- Exercise objective
Which lines of the data hold the word "stdpp"? Copy all of them.

- Exercise materials
+--
(** * The blog content cache of marvinblum.de

    A shallow embedding of package [blog] (the second part of
    [src/main.go]): the article cache with its two indexes, the
    demand-driven refresh, the rewriting of article markup with the three
    regular expressions, and the mirroring of attachments.

    Go strings are byte strings and are modelled by [string]; maps are
    stdpp's [gmap]; the outside world (the CMS client, HTTP, the file
    system, the clock and the iteration order of Go maps) is explicit. *)

From stdpp Require Import gmap strings list fin_maps.
From Stdlib Require Import ZArith Ascii String.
+--
- Expected output
    stdpp's [gmap]; the outside world (the CMS client, HTTP, the file
From stdpp Require Import gmap strings list fin_maps.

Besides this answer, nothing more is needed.